The Human health components will strengthen human disease surveillance and diagnostics capacity.
The World Health Organisation (WHO) Africa region ((WHO-AFRO) will be responsible for implementing the human aspects of disease control and prevention of the emergency plan. The African Union-Inter-Africa Bureau for Animal resources (AU-IBAR) will manage assistance for the control and prevention in animals. Both organisations will work with governments and other stakeholders to implement the activities.
Avian Influenza is viral infection that has the ability of infecting human beings who come in contact with infested birds or in an environment where the virus is present. The alarming rate at which the Flu has spread from Asia through Europe to Africa has made experts to classify some neighbours of Nigeria and Niger (where the deadly H5N1 strain has been found) as high risk countries. These include Chad, Cameroon, Benin, Togo, Burkina Faso and Ghana.

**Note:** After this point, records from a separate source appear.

(** X26: the mode the callbacks act in is the truth value of
    [self.selected_entry_timestamp].  If the list shows the entries the
    window holds and the buttons fit that mode, this is still so after
    [refresh_changelog_list], [clear_selection], [save_entry_callback] and
    [delete_entry_callback], whether they return or raise, and it is so
    after [__init__].  After [on_entry_select] it is so when no entry of the
    window has an empty timestamp; a click on an entry with an empty
    timestamp breaks it. *)
Theorem window_stays_consistent (s : state) (w : world) :
  consistent s ->
  consistent (state_of (refresh_changelog_list s w)) /\
  ((forall e, In e (entries s) -> truthy (timestamp e) = true) ->
   consistent (state_of (on_entry_select s w))) /\
  (forall i rest e,
     curselection s = i :: rest -> nth_error (entries s) i = Some e ->
     timestamp e = [] ->
     ~ consistent (state_of (on_entry_select s w))) /\
  consistent (state_of (clear_selection s w)) /\
  (forall now, consistent (state_of (save_entry_callback now s w))) /\
  (forall confirm, consistent (state_of (delete_entry_callback confirm s w))) /\
  (forall s0, consistent (state_of (init s0 w))).
Proof.
  intros Hs. split; [|split; [|split; [|split; [|split; [|split]]]]].
  - destruct (refresh_changelog_list_state s w) as [->|[es ->]];
      [exact Hs | apply consistent_refreshed, Hs].
  - intros Hts. rewrite on_entry_select_run.
    destruct (curselection s) as [|i rest]; [exact Hs|].
    destruct (nth_error (entries s) i) as [e|] eqn:He; [|exact Hs].
    apply consistent_editing; [|exact Hs].
    apply Hts. eapply nth_error_In, He.
  - intros i rest e Hsel He Hts. rewrite on_entry_select_run, Hsel, He.
    apply inconsistent_editing, Hts.
  - rewrite clear_selection_run. apply consistent_cleared, Hs.
  - intros now. destruct (save_entry_callback_state now s w) as [->|[es ->]];
      [exact Hs | apply consistent_cleared, consistent_refreshed, Hs].
  - intros confirm.
    destruct (delete_entry_callback_state confirm s w) as [->|[->|[es ->]]];
      [exact Hs | apply consistent_askyesno, Hs
       | apply consistent_cleared, consistent_refreshed, consistent_askyesno, Hs].
  - intros s0. change (init s0 w) with (refresh_changelog_list initial_state w).
    destruct (refresh_changelog_list_state initial_state w) as [->|[es ->]];
      [apply consistent_initial | apply consistent_refreshed, consistent_initial].
Qed.

Lemma window_stays_consistent_witness :
  consistent sample_window /\
  consistent (state_of (on_entry_select sample_window sample_world)) /\
  consistent (state_of (save_entry_callback sample_now sample_window sample_world)).
Proof.
  assert (H : consistent sample_window) by (split; [reflexivity | repeat split]).
  assert (Hts : forall e, In e (entries sample_window) -> truthy (timestamp e) = true).
  { intros e [<-|[<-|[<-|[]]]]; reflexivity. }
  split; [exact H | split].
  - exact (proj1 (proj2 (window_stays_consistent sample_window sample_world H)) Hts).
  - exact (proj1 (proj2 (proj2 (proj2 (proj2
             (window_stays_consistent sample_window sample_world H))))) sample_now).
Defined.

(** X27: an entry whose timestamp is the empty string cannot be edited or
    deleted through the window: once it is selected the buttons are in
    editing mode, yet [delete_entry_callback] does nothing and
    [save_entry_callback] adds a new entry instead of changing this one
    (when the strings to be written can be encoded as UTF-8). *)
Theorem empty_timestamp_is_no_selection
        (now : datetime) (s : state) (w : world) (i : nat) (rest : list nat)
        (e : Entry) (es : list Entry) :
  curselection s = i :: rest ->
  nth_error (entries s) i = Some e ->
  timestamp e = [] ->
  truthy (strip (text e)) = true ->
  fst (load_changelog w) = Ok es ->
  writable es = true ->
  encodable (operation e) = true -> encodable (text e) = true ->
  exists s1,
    on_entry_select s w = (Done tt, s1, w) /\
    save_button s1 = lit "Save Changes" /\ delete_button s1 = true /\
    (forall confirm, delete_entry_callback confirm s1 w = (Done tt, s1, w)) /\
    exists s2,
      save_entry_callback now s1 w =
      (Done tt, s2,
       after (saved w (es ++ [mkEntry (isoformat now) (operation e) (strip (text e))]))
             [entry_added]).
Proof.
  intros Hsel He Hts Htxt Hload Hw Hop Hbytes.
  assert (Hnone : selected (editing e s) = None).
  { unfold selected. cbn [editing selected_entry_timestamp]. rewrite Hts. reflexivity. }
  exists (editing e s).
  split; [rewrite on_entry_select_run, Hsel, He; reflexivity|].
  split; [reflexivity | split; [reflexivity | split]].
  - intros confirm. unfold delete_entry_callback, gbind at 1, get.
    rewrite Hnone. reflexivity.
  - eexists.
    rewrite (save_entry_callback_adds now (editing e s) w es Hnone Htxt Hload).
    cbv zeta. cbn [editing operation_var text_input].
    rewrite writable_new_entry by (try apply encodable_strip; assumption).
    reflexivity.
Qed.

Lemma empty_timestamp_is_no_selection_witness :
  let blank := mkEntry [] (lit "Created") (lit "No date") in
  let w := mkWorld (Stored [blank]) [] in
  let s := mkState [blank] None (lit "Created") [] true (lit "Add Entry")
             false false [display_str blank] [0] [] in
  curselection s = 0 :: [] /\ nth_error (entries s) 0 = Some blank /\
  timestamp blank = [] /\ truthy (strip (text blank)) = true /\
  fst (load_changelog w) = Ok [blank] /\
  exists s1,
    on_entry_select s w = (Done tt, s1, w) /\
    save_button s1 = lit "Save Changes" /\ delete_button s1 = true /\
    (forall confirm, delete_entry_callback confirm s1 w = (Done tt, s1, w)) /\
    exists s2,
      save_entry_callback sample_now s1 w =
      (Done tt, s2,
       after (saved w ([blank] ++ [mkEntry (isoformat sample_now) (operation blank)
                                     (strip (text blank))]))
             [entry_added]).
Proof.
  cbv zeta.
  split; [reflexivity | split; [reflexivity | split; [reflexivity |
    split; [reflexivity | split; [reflexivity|]]]]].
  exact (empty_timestamp_is_no_selection sample_now
           (mkState [mkEntry [] (lit "Created") (lit "No date")] None (lit "Created")
              [] true (lit "Add Entry") false false
              [display_str (mkEntry [] (lit "Created") (lit "No date"))] [0] [])
           (mkWorld (Stored [mkEntry [] (lit "Created") (lit "No date")]) [])
           0 [] (mkEntry [] (lit "Created") (lit "No date"))
           [mkEntry [] (lit "Created") (lit "No date")]
           eq_refl eq_refl eq_refl eq_refl eq_refl eq_refl eq_refl eq_refl).
Defined.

Since the end of 2003, there has been an evolving epidemic of the H5N1 in East and South Asia where over 150 million chickens have either died from the disease or have been culled. The total economic loss in the region due to the flu is estimated at nearly US$ 10 billion. About 150 persons have, worldwide, contracted the deadly H5N1 virus from direct contact with infected domestic birds and about half of them have died from H5N1 respiratory infection.